[RECORD EXTRACTS]:
Lemma on_coord_undisturbed {X} (m : M W X) : keeps reading m → keeps undisturbed (on_coord (N := N) (D := D) m).
Proof.
  intros Hm [[w j] q] x s' Hr Hok. unfold on_coord, on_fst in Hr. destruct (m w) as [y w'] eqn:E. injection Hr as <- <-.
  destruct (Hm _ _ _ E Hok) as (? & ? & ? & ?). by split_and!.
Qed.
Lemma on_state_reading {X} (m : M ST X) :
  (∀ s x s', store_ok s → m s = (x, s') → store_ok s' ∧ view s' = view s) → keeps reading (on_state m : M W X).
Proof.
  intros Hm w x w' Hr Hok. pose proof (on_state_reads m w w' x Hr Hok Hm) as (H1 & H2 & H3).
  apply on_state_inv in Hr as (_ & _ & Hv). by split_and!; [apply H1| | |].
Qed.
Lemma GetJSON_reading {X} `{!JSON V X} key : keeps reading (on_state (GetJSON (A := X) key) : M W (X * Z)).
Proof. apply on_state_reading. intros s x s' Hok Hr. by apply GetJSON_spec in Hr as (? & ? & _). Qed.
Lemma ListPrefix_reading key : keeps reading (on_state (ListPrefix key) : M W (list (State.Entry V))).
Proof. apply on_state_reading. intros s x s' Hok Hr. by apply List_law in Hr as (? & ? & _). Qed.
Lemma GetBlob_reading name : keeps reading (on_blobs (GetBlob name) : M W (string * option error)).
Proof.
  intros w x w' Hr Hok. pose proof (on_blobs_reads (V := V) _ _ _ _ Hr) as Hb.
  destruct Hb as (H1 & H2 & H3); [intros b y b' Hy; by apply GetBlob_law in Hy as [? _]|].
  apply on_blobs_inv in Hr as (_ & _ & Hv). by split_and!; [apply H1| | |].
Qed.
#[local] Hint Resolve GetJSON_reading ListPrefix_reading GetBlob_reading on_coord_undisturbed : keeps.

Lemma listBackups_reading : keeps reading (listBackups : M W (list (BackupRecord * Z))).
Proof.
  assert (∀ es, keeps reading (list_loop es : M W _)) as Hl by (induction es; cbn [list_loop]; solve_keeps).
  unfold listBackups. solve_keeps.
Qed.
Lemma Schedules_reading : keeps reading (Schedules : M W (Schedule * Schedule)).
Proof. unfold Schedules, loadSchedule. solve_keeps. Qed.
Lemma NodeStatuses_reading c : keeps reading (NodeStatuses c : M W (list NodeStatus)).
Proof. unfold NodeStatuses. solve_keeps. Qed.
#[local] Hint Resolve listBackups_reading Schedules_reading NodeStatuses_reading : keeps.
Lemma Admit_reading h c : keeps reading (Admit h c : M W Admission).
Proof. unfold Admit. solve_keeps. Qed.
Lemma IsLeader_reading : keeps reading (IsLeader : M W bool).
Proof. unfold IsLeader. solve_keeps. Qed.
#[local] Hint Resolve Admit_reading IsLeader_reading : keeps.

Lemma pub_Health_undisturbed pub : keeps undisturbed (pub_Health (ST := ST) (BT := BT) (ET := ET) Format pub).
Proof.
  unfold pub_Health. destruct pub as [p|]; [|solve_keeps]. apply keeps_bind; [apply _| |solve_keeps].
  intros [[w j] q] x s' Hr Hok. unfold on_snd in Hr. destruct (Publisher.Health Format p q) as [y q'] eqn:E. injection Hr as <- <-.
  assert (net q' = net q ∧ stored (file q') = stored (file q)) as [H1 H2]; [|by split_and!].
  unfold Publisher.Health, on_file, zoom, mbind, M_bind, get_state, mret, M_ret in E.
  unfold Stats_, try, mbind, M_bind, mret, M_ret in E. destruct (db_View (file q)) as [v d] eqn:Ev.
  apply db_View_law in Ev as [Hd _]. destruct v; injection E as _ <-; done.
Qed.
#[local] Hint Resolve pub_Health_undisturbed : keeps.

Lemma pub_Health_total pub : total (pub_Health (ST := ST) (BT := BT) (ET := ET) Format pub).
Proof.
  unfold pub_Health. destruct pub as [p|]; [|by intros s]. apply total_bind; [|by intros h s].
  intros [[w j] q]. unfold on_snd, Publisher.Health, on_file, zoom, mbind, M_bind, get_state, mret, M_ret.
  unfold Stats_, try, mbind, M_bind, mret, M_ret. by destruct (db_View (file q)) as [[v|e] d].
Qed.
Lemma Admit_total h c : total (Admit h c : M W Admission).
Proof. unfold Admit, NodeStatuses. solve_keeps. Qed.
Lemma IsLeader_total : total (IsLeader : M W bool).
Proof. by intros w. Qed.
#[local] Hint Resolve pub_Health_total Admit_total IsLeader_total : keeps.

Definition is_get (t : endpoint) : bool :=
  match t with PostIngest _ | PostAdmin _ _ | PostBackups | PostVerify | PostFailover => false | _ => true end.

(** C31: a GET changes nothing: neither what the coordinator knows nor its leadership,
    no record and no object, neither the stream nor the buffer; and it is always answered. *)
Theorem api_reads cfg c pub r (s : A) x s' : is_get (target r) = true → stok s.1.1 →
  Handler decode_backup PathEscape timeout_query sha256_hex has_blobs has_verifier parse_json Marshal Format
    decode_failover fuel c pub cfg r s = (x, s') → is_ok x = true ∧ undisturbed s s'.
Proof.
  intros Hg Hok Hr. unfold Handler in Hr. set (cfg' := APIConfig_defaults cfg) in Hr. clearbody cfg'. clear cfg. rename cfg' into cfg.
  assert (∀ m : M A answer, keeps undisturbed m → total m → m s = (x, s') → is_ok x = true ∧ undisturbed s s') as Hm.
  { intros m Hk Ht Hrun. split; [by eapply total_run|by eapply Hk]. }
  assert (∀ t, is_get t = true → keeps undisturbed (handle_request decode_backup PathEscape timeout_query sha256_hex has_blobs
    has_verifier parse_json Marshal Format decode_failover fuel c pub cfg (MkRequest t (Authorization r) (IdempotencyKey r) (ContentType r) (rq_body r)))) as Hk.
  { intros [] Ht; try done; unfold handle_request, do_status, coord_Status, do_admit, do_master, do_backups, do_download, failA; cbn [target];
      solve_keeps. }
  assert (∀ t, is_get t = true → total (handle_request decode_backup PathEscape timeout_query sha256_hex has_blobs
    has_verifier parse_json Marshal Format decode_failover fuel c pub cfg (MkRequest t (Authorization r) (IdempotencyKey r) (ContentType r) (rq_body r)))) as Ht.
  { intros [] Ht; try done; unfold handle_request, do_status, coord_Status, do_admit, do_master, do_backups, do_download, failA, on_coord; cbn [target];
      solve_keeps. }
  specialize (Hk (target r) Hg). specialize (Ht (target r) Hg). destruct r as [t a k ct b]. simpl in *.
  unfold serve in Hr. cbn [target] in Hr. eapply Hm; [..|exact Hr]; destruct t; try done; try exact Hk; try exact Ht; first [solve [unfold failA; solve_keeps]|unfold failA, on_coord; solve_keeps].
Qed.
End reads.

[TRY IT]: Across the listing above, find all lines where the word "Publisher" is present and copy them.

[ANSWER FOR THIS EXERCISE]:
  intros [[w j] q] x s' Hr Hok. unfold on_snd in Hr. destruct (Publisher.Health Format p q) as [y q'] eqn:E. injection Hr as <- <-.
  unfold Publisher.Health, on_file, zoom, mbind, M_bind, get_state, mret, M_ret in E.
  intros [[w j] q]. unfold on_snd, Publisher.Health, on_file, zoom, mbind, M_bind, get_state, mret, M_ret.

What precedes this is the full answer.